Lemma edge_sym x y : edge x y -> edge y x.
Proof. intros (r & H1 & H2 & H3). exists r. tauto. Qed.

Lemma route_nonempty from l x : route from l x -> (1 <= length l)%nat.
Proof. destruct 1; rewrite ?length_app; cbn; lia. Qed.

Lemma route_last from l x : route from l x -> exists l', l = l' ++ [x].
Proof. destruct 1; [by exists []|by eexists]. Qed.

Lemma route_head from l x : route from l x -> exists l', l = from :: l'.
Proof. induction 1 as [|l x y _ [l' ->] _ _]; [by exists []|]. by exists (l' ++ [y]). Qed.

Lemma select_fwd rid y : y ∈ select db (mk_query true prim) rid <->
  exists r, r ∈ db /\ (prim = true -> pl_isprim r = true) /\ pl_pid r = rid /\ pl_cid r = y.
Proof.
  unfold select. cbn. rewrite list_elem_of_fmap. setoid_rewrite list_elem_of_In. setoid_rewrite filter_In.
  setoid_rewrite andb_true_iff. setoid_rewrite Z.eqb_eq. setoid_rewrite orb_true_iff. setoid_rewrite negb_true_iff.
  split; intros (r & H); exists r; destruct prim; naive_solver.
Qed.

Lemma select_rev rid y : y ∈ select db (mk_query false prim) rid <->
  exists r, r ∈ db /\ (prim = true -> pl_isprim r = true) /\ pl_cid r = rid /\ pl_pid r = y.
Proof.
  unfold select. cbn. rewrite list_elem_of_fmap. setoid_rewrite list_elem_of_In. setoid_rewrite filter_In.
  setoid_rewrite andb_true_iff. setoid_rewrite Z.eqb_eq. setoid_rewrite orb_true_iff. setoid_rewrite negb_true_iff.
  split; intros (r & H); exists r; destruct prim; naive_solver.
Qed.

Lemma neighbors_edge `{!RowOrder} x y :
  y ∈ neighbors db x (mk_query true prim) (mk_query false prim) <-> edge x y.
Proof.
  unfold neighbors, edge. rewrite elem_of_app, !row_order_perm, select_fwd, select_rev. naive_solver.
Qed.
End routes.

(** ** The invariant of the search *)
Section search.
Context `{RO : !RowOrder} (db : list plink) (prim : bool) (skip : gset Z) (from to : Z).
Abbreviation edge := (edge db prim).
Abbreviation route := (route db prim skip from).
Abbreviation nbrs x := (neighbors db x (mk_query true prim) (mk_query false prim)).

(** A node of the queue: its chain is a route and no route is shorter. *)
Record node_ok (n : PathNode) : Prop := {
  node_route : route (rev (chain n)) (RID n);
  node_depth : Depth n + 1 = len (chain n);
  node_min l : route l (RID n) -> Depth n + 1 <= len l;
}.

(** The queue is ordered by depth, which spans at most two values. *)
Definition queue_sorted (queue : list PathNode) : Prop :=
  forall i j a b, (i <= j)%nat -> queue !! i = Some a -> queue !! j = Some b -> Depth a <= Depth b <= Depth a + 1.

Record search_inv (visited : gset Z) (queue : list PathNode) : Prop := {
  inv_from : from ∈ visited;
  inv_skip : skip ⊆ visited;
  inv_to : to ∈ visited -> to ∈ skip;
  inv_nodes : Forall node_ok queue;
  inv_closed x l y : route l x -> x ∈ visited -> (exists n, n ∈ queue /\ RID n = x) \/ (edge x y -> y ∈ visited);
  inv_sorted : queue_sorted queue;
}.

(** A route to a node not visited leaves the visited nodes from the queue. *)
Lemma frontier visited queue l x : search_inv visited queue -> route l x -> x ∉ visited ->
  exists n, n ∈ queue /\ Depth n + 1 < len l.
Proof using.
  intros Hi Hr. induction Hr as [|l x y Hr IH He Hs]; intros Hx; [by destruct Hx; apply Hi|].
  rewrite len_app, len_cons, len_nil. destruct (decide (x ∈ visited)) as [Hv|Hv].
  - destruct (inv_closed _ _ Hi x l y Hr Hv) as [(n & Hn & <-)|Hc]; [|by destruct Hx; apply Hc].
    exists n. split; [done|]. pose proof (inv_nodes _ _ Hi) as HF. rewrite Forall_forall in HF.
    pose proof (node_min _ (HF _ Hn) _ Hr). lia.
  - destruct (IH Hv) as (n & Hn & Hl). exists n. split; [done|]. lia.
Qed.

Lemma sorted_head_min cur queue n : queue_sorted (cur :: queue) -> n ∈ cur :: queue -> Depth cur <= Depth n <= Depth cur + 1.
Proof using. intros Hs [i Hi]%list_elem_of_lookup. apply (Hs 0%nat i cur n); [lia|done|done]. Qed.

Lemma sorted_snoc cur queue n : queue_sorted (cur :: queue) -> Depth n = Depth cur + 1 -> queue_sorted (cur :: queue ++ [n]).
Proof using.
  intros Hs Hd i j a b Hij Ha Hb. rewrite app_comm_cons in Ha, Hb.
  apply lookup_app_Some in Ha as [Ha|[Hla Ha]], Hb as [Hb|[Hlb Hb]].
  - by apply (Hs i j a b).
  - apply list_lookup_singleton_Some in Hb as [_ <-]. pose proof (list_elem_of_lookup_2 _ _ _ Ha) as Hin.
    pose proof (sorted_head_min _ _ _ Hs Hin). lia.
  - apply lookup_lt_Some in Hb. lia.
  - apply list_lookup_singleton_Some in Ha as [_ <-], Hb as [_ <-]. lia.
Qed.

Section discover.
Context (visited : gset Z) (cur : PathNode) (queue : list PathNode) (nid : Z).
Hypothesis Hi : search_inv visited (cur :: queue).
Hypothesis He : edge (RID cur) nid.
Hypothesis Hv : nid ∉ visited.
Abbreviation node := (mk_PathNode nid (Some cur) (Depth cur + 1)).

Lemma discover_ok : node_ok node.
Proof using Hi He Hv.
  pose proof (inv_nodes _ _ Hi) as HF. inversion HF as [|? ? Hc _]; subst. split.
  - cbn [chain rev RID]. eapply route_step; [by apply node_route|done|]. intros Hs. by apply Hv, (inv_skip _ _ Hi).
  - cbn [chain Depth]. rewrite len_cons, <- (node_depth _ Hc). lia.
  - cbn [RID Depth]. intros l Hl. destruct (frontier _ _ _ _ Hi Hl Hv) as (n & Hn & Hlt).
    pose proof (sorted_head_min _ _ _ (inv_sorted _ _ Hi) Hn). lia.
Qed.

Lemma discover_inv : nid <> to -> search_inv ({[nid]} ∪ visited) (cur :: queue ++ [node]).
Proof using Hi He Hv.
  intros Hto. constructor.
  - pose proof (inv_from _ _ Hi). set_solver.
  - pose proof (inv_skip _ _ Hi). set_solver.
  - intros [->%elem_of_singleton|Hin]%elem_of_union; [done|by apply (inv_to _ _ Hi)].
  - rewrite app_comm_cons. apply Forall_app. split; [apply Hi|]. constructor; [apply discover_ok|constructor].
  - intros x l y Hr Hx. rewrite app_comm_cons. destruct (decide (x = nid)) as [->|Hne'].
    + left. exists node. split; [|done]. apply elem_of_app. right. by left.
    + destruct (inv_closed _ _ Hi x l y Hr ltac:(set_solver)) as [(n & Hn & <-)|Hc]; [left|right; set_solver].
      exists n. split; [|done]. apply elem_of_app. by left.
  - by apply sorted_snoc; [apply Hi|].
Qed.
End discover.

Lemma expand_spec cur ns visited queue : search_inv visited (cur :: queue) -> (forall y, y ∈ ns -> edge (RID cur) y) ->
  match expand to cur ns visited queue with
  | inl node => RID node = to /\ node_ok node
  | inr (visited', queue') => search_inv visited' (cur :: queue') /\ visited ⊆ visited' /\ forall y, y ∈ ns -> y ∈ visited'
  end.
Proof using.
  revert visited queue. induction ns as [|nid ns IH]; intros visited queue Hi He; cbn [expand].
  { split_and!; [done|done|]. by intros y ?%not_elem_of_nil. }
  assert (He' : forall y, y ∈ ns -> edge (RID cur) y) by (intros y Hy; apply He; by right).
  assert (Hen : edge (RID cur) nid) by (apply He; by left).
  case_bool_decide as Hv.
  - specialize (IH visited queue Hi He'). destruct (expand _ _ _ _ _) as [node|[v q]]; [done|].
    destruct IH as (H1 & H2 & H3). split_and!; [done|done|]. intros y [->|Hy]%elem_of_cons; [by apply H2|by apply H3].
  - destruct (nid =? to) eqn:E; zbool.
    + split; [done|]. by apply (discover_ok visited cur queue).
    + specialize (IH _ _ (discover_inv _ _ _ _ Hi Hen Hv E) He'). destruct (expand _ _ _ _ _) as [node|[v q]]; [done|].
      destruct IH as (H1 & H2 & H3). split_and!; [done|set_solver|]. intros y [->|Hy]%elem_of_cons; [set_solver|by apply H3].
Qed.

____

**Required action:**
Lines from the start of the entries through the one containing "Proof. destruct 1; rewrite" are to be set down again exactly, both ends included.

**Answer box:**
Lemma edge_sym x y : edge x y -> edge y x.
Proof. intros (r & H1 & H2 & H3). exists r. tauto. Qed.

Lemma route_nonempty from l x : route from l x -> (1 <= length l)%nat.
Proof. destruct 1; rewrite ?length_app; cbn; lia. Qed.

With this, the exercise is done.